Ciudad de México, 21 de octubre de 2025.– Durante la madrugada del 25 de diciembre de 1985, el Museo Nacional de Antropología fue escenario de uno de los crímenes más sorprendentes en la historia de México, cuando dos estudiantes de Veterinaria de la UNAM, Carlos Perches Treviño y Ramón Sardina García, robaron 124 piezas arqueológicas de las salas Maya, Mixteca y Mexica. El atraco, conocido como el robo del siglo, reveló graves deficiencias en la seguridad de los museos y puso en alerta a las autoridades culturales y policiales del país.
Los jóvenes, ambos de 21 años y provenientes de familias de clase media, se obsesionaron con las colecciones del museo y planearon el hurto durante seis meses, estudiando las rutinas del personal de seguridad. Eligieron la Nochebuena para actuar, aprovechando que la vigilancia era mínima. Ingresaron por los ductos de aire acondicionado y sustrajeron piezas de gran valor histórico y cultural, incluyendo objetos del cenote sagrado de Chichén Itzá, más de 60 piezas mayas de Palenque, joyas de oro mixtecas y la famosa máscara zapoteca del Dios Murciélago.
Tras el robo, Perches ocultó las piezas en su casa, mientras Sardina permaneció prófugo. La investigación, que incluyó colaboración de aduanas, migración y policía internacional, duró casi cuatro años. En 1989, gracias a la captura del narcotraficante Salvador Gutiérrez, alias El Cabo, se logró localizar la mayoría de las piezas y detener a Perches, quien fue condenado a 22 años de prisión. Sardina sigue prófugo, y algunas piezas nunca fueron recuperadas.

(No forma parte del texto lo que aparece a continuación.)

(** ** The object store ([google.cloud.storage])

    The provider maps the name of every bucket it has to the objects of
    the bucket, an object name to the text of the object and whether the
    caller may read it. *)

Record blob : Type := {
  content : string;
  readable_blob : bool
}.

Abbreviation bucket := (gmap string blob).
Abbreviation cloud := (gmap string (gmap string blob)).

(** [bucket.exists()] *)
Definition bucket_exists (c : cloud) (bucket_name : string) : bool :=
  bool_decide (is_Some (c !! bucket_name)).

(** The names of [bucket.list_blobs(prefix=prefix)]. *)
Definition list_blobs (c : cloud) (bucket_name prefix : string) : result (list string) :=
  match c !! bucket_name with
  | None => Raise NotFound
  | Some b => Ok (filter (λ name, startswith name prefix) (map_to_list b).*1)
  end.

(** [bucket.blob(name).upload_from_string(data, content_type=...)] *)
Definition upload_from_string (c : cloud) (bucket_name name data : string) : result cloud :=
  match c !! bucket_name with
  | None => Raise NotFound
  | Some b =>
      Ok (<[bucket_name := <[name := {| content := data; readable_blob := true |}]> b]> c)
  end.

(** [bucket.blob(name).download_as_text()] *)
Definition download_as_text (c : cloud) (bucket_name name : string) : result string :=
  match c !! bucket_name with
  | None => Raise NotFound
  | Some b =>
      match b !! name with
      | None => Raise NotFound
      | Some o => if readable_blob o then Ok (content o) else Raise Forbidden
      end
  end.

(** ** Documents ([pydantic.BaseModel])

    [EvalSet] and [EvalSetResult] are defined elsewhere; the managers use
    only their JSON serialisation. *)

Class BaseModel (D : Type) : Type := {
  (** [d.model_dump_json(indent=2)] *)
  model_dump_json : D → string;
  (** [D.model_validate_json(text)], [None] for [ValidationError] *)
  model_validate_json : string → option D
}.

(** The serialised form of a document survives deserialisation. *)
Definition valid_document `{BaseModel D} (d : D) : Prop :=
  ∃ d', model_validate_json (model_dump_json d) = Some d' ∧
        model_dump_json d' = model_dump_json d.

(** ** local_eval_set_storage_manager.py *)

Module LocalEvalSetStorageManager.

Definition _EVAL_SET_FILE_EXTENSION : string := ".evalset.json".

Record t : Type := { _agents_dir : string }.

Definition __init__ (agents_dir : string) : t := {| _agents_dir := agents_dir |}.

El impacto cultural del robo fue significativo: el Museo Nacional de Antropología reforzó sus medidas de seguridad, instaló alarmas electrónicas, cámaras de circuito cerrado y aumentó el número de guardias. Además, se reformó el Código Penal para sancionar más severamente los delitos contra el patrimonio cultural.
El suceso llamó la atención internacional y atrajo a figuras como Gabriel García Márquez, quien asistió a la ceremonia de devolución de las piezas en 1989 y manifestó su interés en escribir una novela sobre el caso, aunque nunca se publicó. Posteriormente, el director mexicano Alonso Ruizpalacios adaptó la historia a la pantalla grande con la película Museo, manteniendo el misterio sobre la motivación real de los jóvenes.
Hoy, el robo del Museo Nacional de Antropología sigue siendo recordado como un caso emblemático que combinó audacia, negligencia y fascinación por la historia de México, y que transformó para siempre la forma en que se protege el patrimonio cultural del país.